(* ===== verification/Catalog.v ===== *)
(** The nine required home packs of
    [src/mormi_api/dialogue_v2_required_home_catalog.json] as data, and the
    catalog model that loads them
    ([RequiredHomeContentCatalogV2] of [src/mormi_api/dialogue_v2_content.py]). *)

From S2P Require Import Prelude.
From S2P Require Import PyStr.
From S2P Require Import PyNum.
From S2P Require Import Json.
From S2P Require Import Schemas.
From S2P Require Import Requests.
From S2P Require Import Packs.
From S2P Require Import PackDump.
From S2P Require Import Snapshot.
From S2P Require Import ContentCopy.
From S2P Require Import ContentChecks.
From S2P Require Import ContentPack.

Definition pack_number_count : RequiredHomeTeachingPackV2 :=
  {| hp_pack_id := "home.number-count.v2"; hp_content_version := 1%Z;
  hp_migration_source_content_version := 8%Z; hp_curriculum_session_id := "number-count";
  hp_title := "수를 빠뜨리지 않고 세어요"; hp_journey := {| jl_role := cafe_required;
  jl_direct_transfer_scenario_ids := [] |}; hp_source_problem := {| sp_prompt := "지금 점이 몇 개야?";
  sp_answers := ["3"; "4"; "5"]; sp_correct := "3"; sp_visual := [("type", (JStr "ten-frame"));
  ("count", (JNum (PyInt 3)))]; sp_rendered_facts := [{| rb_fact_id := "dots_to_count";
  rb_exposure := explicit_given; rb_source_path := "visual.type"; rb_label_path := None;
  rb_rendered_label := None |}; {| rb_fact_id := "dot_count"; rb_exposure := perceptual_target;
  rb_source_path := "visual.count"; rb_label_path := None; rb_rendered_label := None |}] |};
  hp_reasoning_graph := {| rg_facts := [{| cf_fact_id := "dots_to_count"; cf_role :=
  visible_condition; cf_value := (TextValueV2 "십 칸 틀에 색칠된 점"); cf_speaker_label := "세어야 할 색칠된 점";
  cf_initially_visible := true; cf_required_for_completion := false; cf_accepted_surface_forms :=
  [] |}; {| cf_fact_id := "dot_count"; cf_role := final_answer; cf_value := (NumberValueV2 (PyInt
  3) (Some "개")); cf_speaker_label := "색칠된 점의 개수"; cf_initially_visible := false;
  cf_required_for_completion := true; cf_accepted_surface_forms := ["3"; "3개"; "세 개"] |}];
  rg_relations := [{| cr_relation_id := "count_each_once"; cr_role := explanation; cr_operation
  := R_counting; cr_input_fact_ids := ["dots_to_count"]; cr_output_fact_id := "dot_count";
  cr_evaluation_mode := open_semantic_support; cr_speaker_label := "점을 빠뜨리거나 두 번 세지 않는 방법";
  cr_rubric := {| rr_sufficient := ["각 점을 정확히 한 번씩 세는 구체 행동을 말한다";
  "한쪽부터 차례로 세기, 가리키기, 센 점과 남은 점을 구분하기처럼 중복과 누락을 막는 방법을 말한다"]; rr_partial :=
  ["센다고만 말하고 중복과 누락을 막는 행동은 말하지 않는다"]; rr_incorrect := ["같은 점을 다시 세거나 점을 건너뛰는 방법을 말한다"] |};
  cr_required_for_completion := true |}]; rg_completion := {| required_fact_ids := ["dot_count"];
  required_relation_ids := ["count_each_once"] |}; rg_open_auxiliary_claims := true |};
  hp_initial_question := {| qp_plan_id := "initial"; qp_targets := [{| target_kind := KIND_fact;
  target_id := "dot_count"; ask_kind := ASK_answer |}; {| target_kind := KIND_relation; target_id
  := "count_each_once"; ask_kind := ASK_reason_or_method |}]; qp_reviewed_fallback :=
  "나 점을 세다가 빠뜨릴까 봐 헷갈려... 점이 몇 개인지랑 빠뜨리지 않고 세는 방법을 알려줄 수 있어?" |}; hp_l3_plans := [{| qp_plan_id
  := "l3.answer"; qp_targets := [{| target_kind := KIND_fact; target_id := "dot_count"; ask_kind
  := ASK_answer |}]; qp_reviewed_fallback := "나 점이 몇 개인지 아직 헷갈려... 개수만 먼저 알려줄 수 있어?" |}; {|
  qp_plan_id := "l3.method"; qp_targets := [{| target_kind := KIND_relation; target_id :=
  "count_each_once"; ask_kind := ASK_reason_or_method |}]; qp_reviewed_fallback :=
  "나 점을 빠뜨리지 않고 세는 방법이 궁금해... 어떻게 세면 되는지 알려줄 수 있어?" |}]; hp_copy_slots := [{| cs_copy_slot :=
  "number-count.initial-help"; cs_purpose := initial_help; cs_targets := [{| target_kind :=
  KIND_fact; target_id := "dot_count"; ask_kind := ASK_answer |}]; cs_generation_brief :=
  "질문 부담을 모르미가 맡고 점의 개수부터 한 가지만 부탁한다"; cs_reviewed_fallback :=
  "내가 한꺼번에 물어봤네... 점이 몇 개인지만 먼저 알려줄 수 있어?" |}; {| cs_copy_slot := "number-count.l2.answer";
  cs_purpose := l2_question; cs_targets := [{| target_kind := KIND_fact; target_id :=
  "dot_count"; ask_kind := ASK_answer |}]; cs_generation_brief :=
  "점의 개수를 선택해서 모르미에게 알려 달라고 부탁한다"; cs_reviewed_fallback :=
  "나 점이 몇 개인지 아직 헷갈려... 여기에서 골라서 알려줄 수 있어?" |}; {| cs_copy_slot := "number-count.l2.method";
  cs_purpose := l2_question; cs_targets := [{| target_kind := KIND_relation; target_id :=
  "count_each_once"; ask_kind := ASK_reason_or_method |}]; cs_generation_brief :=
  "빠뜨리지 않는 세기 방법을 선택해서 알려 달라고 부탁한다"; cs_reviewed_fallback :=
  "나 점을 빠뜨리지 않고 세는 방법이 궁금해... 여기에서 골라서 알려줄 수 있어?" |}; {| cs_copy_slot := "number-count.l0.intro";
  cs_purpose := l0_intro; cs_targets := [{| target_kind := KIND_fact; target_id := "dot_count";
  ask_kind := ASK_answer |}; {| target_kind := KIND_relation; target_id := "count_each_once";
  ask_kind := ASK_reason_or_method |}]; cs_generation_brief := "도움 카드를 보며 공동 수행을 시작해 달라고 부탁한다";
  cs_reviewed_fallback := "아직 헷갈려서 그런데, 도움 카드를 보면서 나와 같이 해 줄 수 있어?" |}; {| cs_copy_slot :=
  "number-count.l0.action"; cs_purpose := l0_action; cs_targets := [{| target_kind := KIND_fact;
  target_id := "dot_count"; ask_kind := ASK_answer |}; {| target_kind := KIND_relation; target_id
  := "count_each_once"; ask_kind := ASK_reason_or_method |}]; cs_generation_brief :=
  "색칠된 점을 하나씩 세는 공동 행동을 짧게 부탁한다"; cs_reviewed_fallback := "색칠된 점을 한쪽부터 하나씩 같이 세어 줄 수 있어?" |}];
  hp_l2_plans := [{| l2_plan_id := "l2.answer"; l2_target := {| target_kind := KIND_fact;
  target_id := "dot_count"; ask_kind := ASK_answer |}; l2_copy_slot := "number-count.l2.answer";
  l2_choices := [{| lc_choice_id := "answer_0"; lc_label := "3"; lc_effect := {| ce_verdict :=
  choice_correct; ce_target_kind := KIND_fact; ce_target_id := "dot_count"; ce_interpreted_value
  := (Some (NumberValueV2 (PyInt 3) (Some "개"))); ce_misconception_code := None |} |}; {|
  lc_choice_id := "answer_1"; lc_label := "4"; lc_effect := {| ce_verdict := choice_incorrect;
  ce_target_kind := KIND_fact; ce_target_id := "dot_count"; ce_interpreted_value := None;
  ce_misconception_code := (Some "count_duplicate") |} |}; {| lc_choice_id := "answer_2";
  lc_label := "5"; lc_effect := {| ce_verdict := choice_incorrect; ce_target_kind := KIND_fact;
  ce_target_id := "dot_count"; ce_interpreted_value := None; ce_misconception_code := (Some
  "count_duplicate_more") |} |}] |}; {| l2_plan_id := "l2.method"; l2_target := {| target_kind :=
  KIND_relation; target_id := "count_each_once"; ask_kind := ASK_reason_or_method |};
  l2_copy_slot := "number-count.l2.method"; l2_choices := [{| lc_choice_id := "short_0"; lc_label
  := "점을 한쪽부터 하나씩 차례로 세기"; lc_effect := {| ce_verdict := choice_correct; ce_target_kind :=
  KIND_relation; ce_target_id := "count_each_once"; ce_interpreted_value := None;
  ce_misconception_code := None |} |}; {| lc_choice_id := "short_1"; lc_label := "같은 점을 두 번 세기";
  lc_effect := {| ce_verdict := choice_incorrect; ce_target_kind := KIND_relation; ce_target_id
  := "count_each_once"; ce_interpreted_value := None; ce_misconception_code := (Some
  "count_same_twice") |} |}; {| lc_choice_id := "short_2"; lc_label := "점을 건너뛰며 세기"; lc_effect :=
  {| ce_verdict := choice_incorrect; ce_target_kind := KIND_relation; ce_target_id :=
  "count_each_once"; ce_interpreted_value := None; ce_misconception_code := (Some "count_skip")
  |} |}] |}]; hp_l0_joint_plan := {| jp_action_id := "count_dots_together"; jp_intro_copy_slot :=
  "number-count.l0.intro"; jp_action_copy_slot := "number-count.l0.action"; jp_completion_values
  := [JointFactCompletionV2 "dot_count" (NumberValueV2 (PyInt 3) (Some "개"));
  JointRelationCompletionV2 "count_each_once"]; jp_button_label := "같이 세기" |}; hp_help_plan := {|
  hp_H1 := {| hc_level := H1; hc_support_type := attention; hc_answer_policy := hidden; hc_body
  := "색칠된 점을 한쪽부터 차례로 살펴보자."; hc_action := None; hc_revealed_fact_ids := [];
  hc_revealed_relation_ids := [] |}; hp_H2 := {| hc_level := H2; hc_support_type :=
  guided_action; hc_answer_policy := partial; hc_body := "센 점을 표시하며 한 점씩 차례로 세어 보자."; hc_action
  := (Some "한쪽부터 센 점을 표시하며 세기"); hc_revealed_fact_ids := []; hc_revealed_relation_ids := [] |};
  hp_H3 := {| hc_level := H3; hc_support_type := joint_model; hc_answer_policy := revealed;
  hc_body := "색칠된 점을 한쪽부터 하나씩 세면 모두 3개야."; hc_action := (Some "색칠된 점 3개를 함께 세기");
  hc_revealed_fact_ids := ["dot_count"]; hc_revealed_relation_ids := ["count_each_once"] |} |};
  hp_policies := {| po_note_relation_ids := ["count_each_once"]; po_dictionary_card_id :=
  "dictionary.home.number-count" |} |}.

EXERCISE PROMPT: Leave out every line above except those from the line with "아직 헷갈려... 여기에서" up to and including the line with "방법이 궁금해... 여기에서", and copy those exactly.

TASK OUTPUT:
  "나 점이 몇 개인지 아직 헷갈려... 여기에서 골라서 알려줄 수 있어?" |}; {| cs_copy_slot := "number-count.l2.method";
  cs_purpose := l2_question; cs_targets := [{| target_kind := KIND_relation; target_id :=
  "count_each_once"; ask_kind := ASK_reason_or_method |}]; cs_generation_brief :=
  "빠뜨리지 않는 세기 방법을 선택해서 알려 달라고 부탁한다"; cs_reviewed_fallback :=
  "나 점을 빠뜨리지 않고 세는 방법이 궁금해... 여기에서 골라서 알려줄 수 있어?" |}; {| cs_copy_slot := "number-count.l0.intro";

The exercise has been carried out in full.